The Genome Pioneers
Earlier this week, 14 “genome pioneers”–a select group that have had their entire genomes sequenced–converged at the Microsoft conference center in Cambridge, MA, to share their experiences as early genomics adopters. The conference was billed as the last chance to gather everyone who has had their genome sequenced in one room; experts predict that as many as 1000 human genomes may be fully sequenced by the end of 2010. While Desmond Tutu and Glenn Close didn’t show (both have had their genomes sequenced), the others were gamely grilled onstage by Radiolabs Robert Krulwich. They shared their thoughts on why they sequenced their genomes and how they are using that information. (For more on the latter, see “Finding Meaning in Personal Genomes”.)
Here are some interesting tidbits from the conference.
Sequencing executives really like to have their genomes sequenced. They made up four of the 14 genome pioneers: Jay Flately, CEO of Illumina, Greg Lucier, CEO of Life Technologies, Stephen Quake, founder of Helicos (not technically an executive), and John West, former CEO of Solexa, which was bought by Illumina.
Sequencing is becoming a family affair. West has already had his wife and two kids sequenced, and Lucier plans to do the same. Harvard Professor Henry Louis Gates and his father became the first African Americans and father-son pair to have their genomes sequenced, sharing the results in Gates’s PBS documentary “Faces of America”. Sequencing families does have its advantages like allowing scientists to more easily distinguish true genetic variations from sequencing errors. (For a more medically oriented example of family genome sequencing, check out “Hunting Disease Origins with Whole-Genome Sequencing”.)
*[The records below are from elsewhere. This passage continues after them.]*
(** C6, amended: a call that receives a zero-length chunk returns
    exactly the bytes of the residual it started with (none when the
    residual was empty), with no end-of-stream, and leaves the residual
    empty; and when an empty chunk, then a chunk [c], are sent and the
    channel is closed, and what the second call leaves of [c] fits the
    buffer of the third ([len(c) <= len(d2) + len(d3)]), the first call
    returns 0 bytes, the second delivers the first
    [min(len(d2), len(c))] bytes of [c], both without end-of-stream, and
    the third delivers the rest of [c] with the end-of-stream, so that
    [c] is delivered whole and unchanged; every later call returns 0
    bytes and the end-of-stream. *)
Theorem C6_zero_length_chunk :
  (forall (h : heap string) (q : list string),
      queue (r_ch h) = ""%string :: q ->
      length (r_buf h) <= length (p h) ->
      readerChanString_Read h =
        (Val (length (r_buf h), nil_error),
         mkHeap (mkChan q (closed (r_ch h))) []
                (r_buf h ++ skipn (length (r_buf h)) (p h))
                (trace h ++ [EvRecv true])))
  /\ (forall (c : string) (d1 d2 d3 : list byte)
             (rest : list (list byte)),
         length (list_byte_of_string c) <= length d2 + length d3 ->
         let bytes := list_byte_of_string c in
         let n2 := Nat.min (length d2) (length bytes) in
         let rs := fst (reads readerChanString_Read
                              (d1 :: d2 :: d3 :: rest)
                              (new_adapter (mkChan [""%string; c] true))) in
         rs =
           [(Val (0, nil_error), d1);
            (Val (n2, nil_error), firstn n2 bytes ++ skipn n2 d2);
            (Val (length bytes - n2, io_EOF),
             skipn n2 bytes ++ skipn (length bytes - n2) d3)]
           ++ map (fun d : list byte => (Val (0, io_EOF), d)) rest
         /\ concat (map delivered rs) = bytes).
Proof.
  split.
  - intros h q Hq Hfit. rewrite readerChanString_Read_shared.
    rewrite (chan_Read_chunk ""%string list_byte_of_string h Hfit Hq).
    unfold after_recv. cbn [list_byte_of_string length skipn firstn app].
    rewrite Nat.min_0_r, Nat.add_0_r. reflexivity.
  - intros c d1 d2 d3 rest Hc bytes n2 rs.
    change (length bytes <= length d2 + length d3) in Hc.
    assert (Ln : length (firstn n2 bytes) = n2)
      by (rewrite length_firstn; unfold n2; lia).
    assert (Lr : length (skipn n2 bytes) = length bytes - n2)
      by apply length_skipn.
    assert (E : rs =
              [(Val (0, nil_error), d1);
               (Val (n2, nil_error), firstn n2 bytes ++ skipn n2 d2);
               (Val (length bytes - n2, io_EOF),
                skipn n2 bytes ++ skipn (length bytes - n2) d3)]
              ++ map (fun d : list byte => (Val (0, io_EOF), d)) rest).
    { subst rs. rewrite readerChanString_Read_shared. unfold new_adapter.
      erewrite reads_returned.
      2:{ unfold call. cbn [r_ch r_buf trace].
          apply chan_Read_chunk with (q := [c]); [cbn; lia | reflexivity]. }
      unfold after_recv.
      cbn [r_ch r_buf p trace closed length app skipn firstn
           list_byte_of_string].
      rewrite Nat.min_0_r. cbn [skipn firstn app Nat.add].
      erewrite reads_returned.
      2:{ unfold call. cbn [r_ch r_buf trace].
          apply chan_Read_chunk with (q := []); [cbn; lia | reflexivity]. }
      unfold after_recv.
      cbn [r_ch r_buf p trace closed length app skipn Nat.add].
      fold bytes. fold n2.
      erewrite reads_returned.
      2:{ unfold call. cbn [r_ch r_buf trace].
          apply (chan_Read_closed ""%string list_byte_of_string eq_refl);
            cbn [r_ch r_buf p queue closed];
            [rewrite Lr; unfold n2; lia | reflexivity | reflexivity]. }
      cbn [r_ch r_buf p trace]. rewrite Lr.
      rewrite (reads_after_EOF ""%string list_byte_of_string eq_refl).
      reflexivity. }
    split; [exact E|]. rewrite E.
    rewrite map_app, concat_app.
    rewrite delivered_after_EOF, app_nil_r.
    cbn [map concat delivered firstn app].
    rewrite app_nil_r.
    rewrite firstn_app, Ln, Nat.sub_diag. cbn [firstn].
    rewrite app_nil_r, firstn_all2 by lia.
    rewrite firstn_app, Lr, Nat.sub_diag. cbn [firstn].
    rewrite app_nil_r.
    rewrite (@firstn_all2 byte (length bytes - n2) (skipn n2 bytes))
      by (rewrite Lr; lia).
    apply firstn_skipn.
Qed.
Insurance companies don’t want to see your genome. Entrepreneur Ester Dyson, who is training with Russian cosmonauts for a space flight, offered her genome sequence to the health insurance company that was certifying her life insurance. They declined. Health insurers are prohibited from discriminating against people based on their genetic make-up, and Dyson says liability concerns may have played a part. But Dyson points out that in the long run, health insurers efforts to promote preventative medicine will be hindered without access to patients’ genomes.
The genome pioneers are tired of talking about privacy issues. Krulwich probed a number of the participants about privacy concerns, such as whether a company would want to reveal potential health risks of a high-level executive. John West summed it up best: “Ester wants to be shot into space on a Russian rocket and you ask her about the risk of having her genome sequenced.”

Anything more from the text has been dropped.